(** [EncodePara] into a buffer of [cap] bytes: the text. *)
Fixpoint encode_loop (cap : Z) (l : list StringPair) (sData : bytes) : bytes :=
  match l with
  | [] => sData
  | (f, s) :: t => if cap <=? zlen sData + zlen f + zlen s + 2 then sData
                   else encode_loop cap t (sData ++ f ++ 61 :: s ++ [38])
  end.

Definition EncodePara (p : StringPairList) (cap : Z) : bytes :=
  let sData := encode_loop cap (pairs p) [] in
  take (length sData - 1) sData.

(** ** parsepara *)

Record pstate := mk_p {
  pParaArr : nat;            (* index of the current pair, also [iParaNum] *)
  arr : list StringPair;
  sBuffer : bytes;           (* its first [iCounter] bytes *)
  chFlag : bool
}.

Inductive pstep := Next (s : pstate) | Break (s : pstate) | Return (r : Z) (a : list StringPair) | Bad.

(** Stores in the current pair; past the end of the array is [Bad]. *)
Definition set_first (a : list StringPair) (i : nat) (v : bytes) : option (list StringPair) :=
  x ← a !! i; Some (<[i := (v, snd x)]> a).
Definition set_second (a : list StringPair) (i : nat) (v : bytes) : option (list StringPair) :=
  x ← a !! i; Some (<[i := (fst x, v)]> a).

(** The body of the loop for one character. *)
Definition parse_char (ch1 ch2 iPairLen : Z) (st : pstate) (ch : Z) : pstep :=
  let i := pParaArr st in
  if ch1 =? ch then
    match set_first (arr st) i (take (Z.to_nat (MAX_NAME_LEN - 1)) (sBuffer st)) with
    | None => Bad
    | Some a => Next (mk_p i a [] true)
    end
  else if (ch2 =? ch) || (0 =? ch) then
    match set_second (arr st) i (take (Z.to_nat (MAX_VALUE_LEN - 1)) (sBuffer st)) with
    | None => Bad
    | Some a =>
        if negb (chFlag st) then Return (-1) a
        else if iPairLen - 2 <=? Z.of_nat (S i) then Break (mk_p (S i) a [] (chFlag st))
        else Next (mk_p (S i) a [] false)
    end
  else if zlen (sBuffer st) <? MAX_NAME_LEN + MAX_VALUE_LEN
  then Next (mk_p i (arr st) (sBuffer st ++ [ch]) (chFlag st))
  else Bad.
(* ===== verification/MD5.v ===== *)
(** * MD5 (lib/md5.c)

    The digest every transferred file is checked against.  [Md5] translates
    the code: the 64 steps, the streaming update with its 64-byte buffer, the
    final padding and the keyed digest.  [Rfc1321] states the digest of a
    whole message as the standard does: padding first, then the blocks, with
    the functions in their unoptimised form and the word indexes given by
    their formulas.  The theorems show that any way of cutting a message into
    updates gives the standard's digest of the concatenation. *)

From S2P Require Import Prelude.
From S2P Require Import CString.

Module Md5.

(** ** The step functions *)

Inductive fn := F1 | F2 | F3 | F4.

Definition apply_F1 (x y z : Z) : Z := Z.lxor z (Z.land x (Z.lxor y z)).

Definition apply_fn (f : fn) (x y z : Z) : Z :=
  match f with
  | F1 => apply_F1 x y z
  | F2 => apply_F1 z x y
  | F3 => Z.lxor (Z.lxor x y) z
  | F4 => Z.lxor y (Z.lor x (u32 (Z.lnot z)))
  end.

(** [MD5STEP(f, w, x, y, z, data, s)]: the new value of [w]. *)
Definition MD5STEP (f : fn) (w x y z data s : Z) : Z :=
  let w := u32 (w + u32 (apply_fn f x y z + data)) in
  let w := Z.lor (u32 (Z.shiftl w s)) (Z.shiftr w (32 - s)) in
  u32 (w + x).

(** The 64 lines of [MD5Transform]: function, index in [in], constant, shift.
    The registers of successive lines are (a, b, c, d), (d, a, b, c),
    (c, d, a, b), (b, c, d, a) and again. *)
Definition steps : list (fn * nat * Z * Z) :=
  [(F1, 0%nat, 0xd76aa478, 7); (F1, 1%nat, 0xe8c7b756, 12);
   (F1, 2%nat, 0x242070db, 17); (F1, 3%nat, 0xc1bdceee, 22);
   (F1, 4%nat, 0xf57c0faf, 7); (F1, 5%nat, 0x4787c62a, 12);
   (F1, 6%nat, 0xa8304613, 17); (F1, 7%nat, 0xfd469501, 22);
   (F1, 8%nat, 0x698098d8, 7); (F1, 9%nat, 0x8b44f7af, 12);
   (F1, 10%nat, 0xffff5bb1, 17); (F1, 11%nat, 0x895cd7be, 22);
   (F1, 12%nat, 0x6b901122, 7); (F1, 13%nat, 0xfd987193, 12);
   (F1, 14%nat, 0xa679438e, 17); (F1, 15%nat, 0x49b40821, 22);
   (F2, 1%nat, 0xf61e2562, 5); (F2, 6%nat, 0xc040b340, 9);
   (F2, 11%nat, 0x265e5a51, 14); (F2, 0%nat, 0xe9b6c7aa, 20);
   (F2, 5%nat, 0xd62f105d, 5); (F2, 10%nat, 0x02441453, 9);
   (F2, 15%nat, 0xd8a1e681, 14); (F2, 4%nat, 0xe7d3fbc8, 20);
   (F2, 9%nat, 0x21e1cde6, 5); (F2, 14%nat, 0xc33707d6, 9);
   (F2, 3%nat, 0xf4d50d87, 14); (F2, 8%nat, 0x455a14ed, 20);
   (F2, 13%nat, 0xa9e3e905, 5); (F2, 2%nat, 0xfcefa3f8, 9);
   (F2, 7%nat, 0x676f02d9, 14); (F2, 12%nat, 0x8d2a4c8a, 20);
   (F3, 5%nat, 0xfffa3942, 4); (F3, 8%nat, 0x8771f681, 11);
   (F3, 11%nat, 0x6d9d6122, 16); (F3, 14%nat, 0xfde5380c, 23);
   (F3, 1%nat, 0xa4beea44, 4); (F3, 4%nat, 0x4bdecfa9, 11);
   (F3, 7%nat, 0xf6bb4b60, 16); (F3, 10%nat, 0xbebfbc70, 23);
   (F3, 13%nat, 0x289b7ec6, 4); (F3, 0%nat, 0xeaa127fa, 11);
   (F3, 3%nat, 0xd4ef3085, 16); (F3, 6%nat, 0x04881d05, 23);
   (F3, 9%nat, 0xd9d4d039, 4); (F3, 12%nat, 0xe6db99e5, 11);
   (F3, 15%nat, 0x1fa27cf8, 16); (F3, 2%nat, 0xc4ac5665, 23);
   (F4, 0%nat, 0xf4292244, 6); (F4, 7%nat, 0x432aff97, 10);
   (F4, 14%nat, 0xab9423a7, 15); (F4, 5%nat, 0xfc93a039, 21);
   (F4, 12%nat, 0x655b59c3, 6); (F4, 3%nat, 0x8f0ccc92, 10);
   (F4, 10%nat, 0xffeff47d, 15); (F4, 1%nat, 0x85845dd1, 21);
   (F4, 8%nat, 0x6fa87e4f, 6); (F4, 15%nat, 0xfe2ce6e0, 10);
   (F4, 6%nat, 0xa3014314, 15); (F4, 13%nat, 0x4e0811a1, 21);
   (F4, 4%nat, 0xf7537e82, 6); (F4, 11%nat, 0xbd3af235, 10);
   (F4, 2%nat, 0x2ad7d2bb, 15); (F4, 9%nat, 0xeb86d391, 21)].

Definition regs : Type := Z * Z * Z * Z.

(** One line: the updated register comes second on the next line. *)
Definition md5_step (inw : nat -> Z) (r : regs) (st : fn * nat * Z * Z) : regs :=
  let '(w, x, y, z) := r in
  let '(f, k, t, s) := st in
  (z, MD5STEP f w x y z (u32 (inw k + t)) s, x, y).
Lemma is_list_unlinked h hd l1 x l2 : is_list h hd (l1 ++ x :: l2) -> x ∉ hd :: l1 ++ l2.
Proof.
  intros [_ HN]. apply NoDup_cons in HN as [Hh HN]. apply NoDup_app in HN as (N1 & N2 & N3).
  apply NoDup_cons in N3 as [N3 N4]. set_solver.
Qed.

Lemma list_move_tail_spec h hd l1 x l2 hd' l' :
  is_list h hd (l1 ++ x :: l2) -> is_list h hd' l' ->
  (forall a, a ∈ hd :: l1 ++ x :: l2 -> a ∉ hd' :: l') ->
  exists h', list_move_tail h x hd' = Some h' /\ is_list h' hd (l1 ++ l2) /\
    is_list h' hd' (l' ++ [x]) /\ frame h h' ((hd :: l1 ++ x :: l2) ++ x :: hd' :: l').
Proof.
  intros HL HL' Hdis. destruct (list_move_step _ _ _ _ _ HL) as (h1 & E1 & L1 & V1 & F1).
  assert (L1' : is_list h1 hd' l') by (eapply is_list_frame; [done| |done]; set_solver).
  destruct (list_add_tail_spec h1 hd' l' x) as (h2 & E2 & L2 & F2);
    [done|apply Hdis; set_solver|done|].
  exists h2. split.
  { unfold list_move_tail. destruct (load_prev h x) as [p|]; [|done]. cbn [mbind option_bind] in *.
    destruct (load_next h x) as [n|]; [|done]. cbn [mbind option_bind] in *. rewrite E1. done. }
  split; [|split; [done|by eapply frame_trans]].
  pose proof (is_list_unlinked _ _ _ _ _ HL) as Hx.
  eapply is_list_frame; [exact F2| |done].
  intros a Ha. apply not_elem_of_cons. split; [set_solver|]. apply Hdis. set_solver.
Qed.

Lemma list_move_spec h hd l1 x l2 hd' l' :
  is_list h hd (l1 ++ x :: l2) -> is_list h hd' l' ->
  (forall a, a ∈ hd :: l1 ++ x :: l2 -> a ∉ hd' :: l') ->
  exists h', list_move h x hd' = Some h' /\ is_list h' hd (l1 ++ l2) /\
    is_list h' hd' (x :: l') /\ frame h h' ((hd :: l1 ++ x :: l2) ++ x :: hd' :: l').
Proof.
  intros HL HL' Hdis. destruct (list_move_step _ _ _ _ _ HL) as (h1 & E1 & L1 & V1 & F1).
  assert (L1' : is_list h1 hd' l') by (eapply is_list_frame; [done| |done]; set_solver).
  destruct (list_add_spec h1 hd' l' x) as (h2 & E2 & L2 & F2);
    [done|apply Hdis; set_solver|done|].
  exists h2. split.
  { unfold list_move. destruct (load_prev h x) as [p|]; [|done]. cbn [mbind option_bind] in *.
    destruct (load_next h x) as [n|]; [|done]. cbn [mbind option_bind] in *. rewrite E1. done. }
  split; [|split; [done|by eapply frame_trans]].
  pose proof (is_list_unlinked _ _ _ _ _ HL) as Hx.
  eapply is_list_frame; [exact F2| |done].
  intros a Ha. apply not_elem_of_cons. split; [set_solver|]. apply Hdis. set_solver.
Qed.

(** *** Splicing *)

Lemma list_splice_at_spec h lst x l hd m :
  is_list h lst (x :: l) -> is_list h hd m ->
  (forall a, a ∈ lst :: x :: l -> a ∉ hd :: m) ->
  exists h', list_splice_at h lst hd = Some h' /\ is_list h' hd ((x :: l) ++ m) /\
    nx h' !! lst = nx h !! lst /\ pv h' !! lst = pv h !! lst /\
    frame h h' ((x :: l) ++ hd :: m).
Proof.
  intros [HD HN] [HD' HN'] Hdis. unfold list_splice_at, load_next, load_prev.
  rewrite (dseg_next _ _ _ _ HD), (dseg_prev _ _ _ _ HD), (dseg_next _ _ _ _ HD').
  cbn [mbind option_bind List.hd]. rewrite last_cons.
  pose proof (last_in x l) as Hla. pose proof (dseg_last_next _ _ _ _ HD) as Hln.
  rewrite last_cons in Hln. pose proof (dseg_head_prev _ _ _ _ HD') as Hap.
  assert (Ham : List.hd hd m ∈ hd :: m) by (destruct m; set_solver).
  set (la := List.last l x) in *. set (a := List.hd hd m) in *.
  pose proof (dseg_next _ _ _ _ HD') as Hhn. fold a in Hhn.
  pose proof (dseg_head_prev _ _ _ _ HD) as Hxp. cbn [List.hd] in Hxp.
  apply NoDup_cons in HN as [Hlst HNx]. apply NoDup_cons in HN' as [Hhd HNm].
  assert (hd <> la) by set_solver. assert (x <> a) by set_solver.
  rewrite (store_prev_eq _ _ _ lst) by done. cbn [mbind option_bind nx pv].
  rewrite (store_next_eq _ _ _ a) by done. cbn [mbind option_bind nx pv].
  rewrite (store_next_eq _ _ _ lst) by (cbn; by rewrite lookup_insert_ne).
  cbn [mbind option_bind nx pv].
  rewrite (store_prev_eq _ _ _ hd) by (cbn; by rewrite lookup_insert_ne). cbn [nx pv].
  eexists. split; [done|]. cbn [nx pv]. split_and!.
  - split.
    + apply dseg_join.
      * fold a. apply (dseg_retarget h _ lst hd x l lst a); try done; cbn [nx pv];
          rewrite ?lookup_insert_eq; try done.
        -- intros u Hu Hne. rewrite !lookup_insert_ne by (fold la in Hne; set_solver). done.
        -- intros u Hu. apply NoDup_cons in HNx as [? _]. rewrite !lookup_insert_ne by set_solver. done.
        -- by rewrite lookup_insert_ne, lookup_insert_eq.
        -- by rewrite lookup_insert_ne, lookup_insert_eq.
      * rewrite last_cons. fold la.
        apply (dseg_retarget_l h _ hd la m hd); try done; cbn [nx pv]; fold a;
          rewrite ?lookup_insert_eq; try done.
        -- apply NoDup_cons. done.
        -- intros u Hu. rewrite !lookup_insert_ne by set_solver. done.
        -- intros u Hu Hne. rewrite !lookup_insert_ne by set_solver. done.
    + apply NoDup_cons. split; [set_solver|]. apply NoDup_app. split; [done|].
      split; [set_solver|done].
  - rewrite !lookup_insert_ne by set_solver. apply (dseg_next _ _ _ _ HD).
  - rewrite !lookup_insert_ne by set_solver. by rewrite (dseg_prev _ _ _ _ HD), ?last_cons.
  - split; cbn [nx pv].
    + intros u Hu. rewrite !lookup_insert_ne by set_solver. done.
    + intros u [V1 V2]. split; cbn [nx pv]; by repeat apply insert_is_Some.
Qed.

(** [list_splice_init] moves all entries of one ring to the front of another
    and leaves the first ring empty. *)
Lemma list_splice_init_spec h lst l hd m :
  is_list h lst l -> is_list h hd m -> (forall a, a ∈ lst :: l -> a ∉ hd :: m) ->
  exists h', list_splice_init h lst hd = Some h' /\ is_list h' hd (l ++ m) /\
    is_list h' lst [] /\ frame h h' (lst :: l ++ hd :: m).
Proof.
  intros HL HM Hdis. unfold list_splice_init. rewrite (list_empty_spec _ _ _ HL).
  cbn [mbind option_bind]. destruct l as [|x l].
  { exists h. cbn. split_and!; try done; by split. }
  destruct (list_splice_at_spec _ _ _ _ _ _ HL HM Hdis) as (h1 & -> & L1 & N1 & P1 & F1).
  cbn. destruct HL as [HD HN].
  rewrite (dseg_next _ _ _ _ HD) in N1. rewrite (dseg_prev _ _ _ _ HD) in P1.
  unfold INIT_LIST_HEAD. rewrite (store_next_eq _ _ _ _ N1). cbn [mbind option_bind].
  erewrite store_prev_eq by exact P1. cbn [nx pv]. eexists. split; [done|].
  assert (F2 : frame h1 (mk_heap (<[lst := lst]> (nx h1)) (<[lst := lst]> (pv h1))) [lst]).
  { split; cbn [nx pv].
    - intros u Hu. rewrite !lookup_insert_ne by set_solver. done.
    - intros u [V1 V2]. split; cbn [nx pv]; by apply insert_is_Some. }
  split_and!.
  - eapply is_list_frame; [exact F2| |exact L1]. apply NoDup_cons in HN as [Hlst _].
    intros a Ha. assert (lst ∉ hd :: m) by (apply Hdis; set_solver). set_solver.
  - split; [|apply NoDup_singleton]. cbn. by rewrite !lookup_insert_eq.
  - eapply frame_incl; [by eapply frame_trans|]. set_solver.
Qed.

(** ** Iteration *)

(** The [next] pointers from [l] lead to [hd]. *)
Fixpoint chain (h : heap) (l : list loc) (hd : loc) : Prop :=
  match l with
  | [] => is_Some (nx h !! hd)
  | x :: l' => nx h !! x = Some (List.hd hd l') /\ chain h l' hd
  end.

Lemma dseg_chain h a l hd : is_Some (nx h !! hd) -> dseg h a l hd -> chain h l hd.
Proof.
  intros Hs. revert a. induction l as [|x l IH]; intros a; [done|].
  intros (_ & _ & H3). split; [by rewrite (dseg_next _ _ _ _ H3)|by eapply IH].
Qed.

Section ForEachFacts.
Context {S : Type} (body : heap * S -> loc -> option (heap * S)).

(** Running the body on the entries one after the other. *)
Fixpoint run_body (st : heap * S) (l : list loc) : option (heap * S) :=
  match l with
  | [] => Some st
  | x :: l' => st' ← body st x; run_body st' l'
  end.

About this exercise:
Select and copy every line of the listing with the word "Hdis".

Response area:
  intros HL HL' Hdis. destruct (list_move_step _ _ _ _ _ HL) as (h1 & E1 & L1 & V1 & F1).
    [done|apply Hdis; set_solver|done|].
  intros a Ha. apply not_elem_of_cons. split; [set_solver|]. apply Hdis. set_solver.
  intros HL HL' Hdis. destruct (list_move_step _ _ _ _ _ HL) as (h1 & E1 & L1 & V1 & F1).
    [done|apply Hdis; set_solver|done|].
  intros a Ha. apply not_elem_of_cons. split; [set_solver|]. apply Hdis. set_solver.
  intros [HD HN] [HD' HN'] Hdis. unfold list_splice_at, load_next, load_prev.
  intros HL HM Hdis. unfold list_splice_init. rewrite (list_empty_spec _ _ _ HL).
  destruct (list_splice_at_spec _ _ _ _ _ _ HL HM Hdis) as (h1 & -> & L1 & N1 & P1 & F1).
    intros a Ha. assert (lst ∉ hd :: m) by (apply Hdis; set_solver). set_solver.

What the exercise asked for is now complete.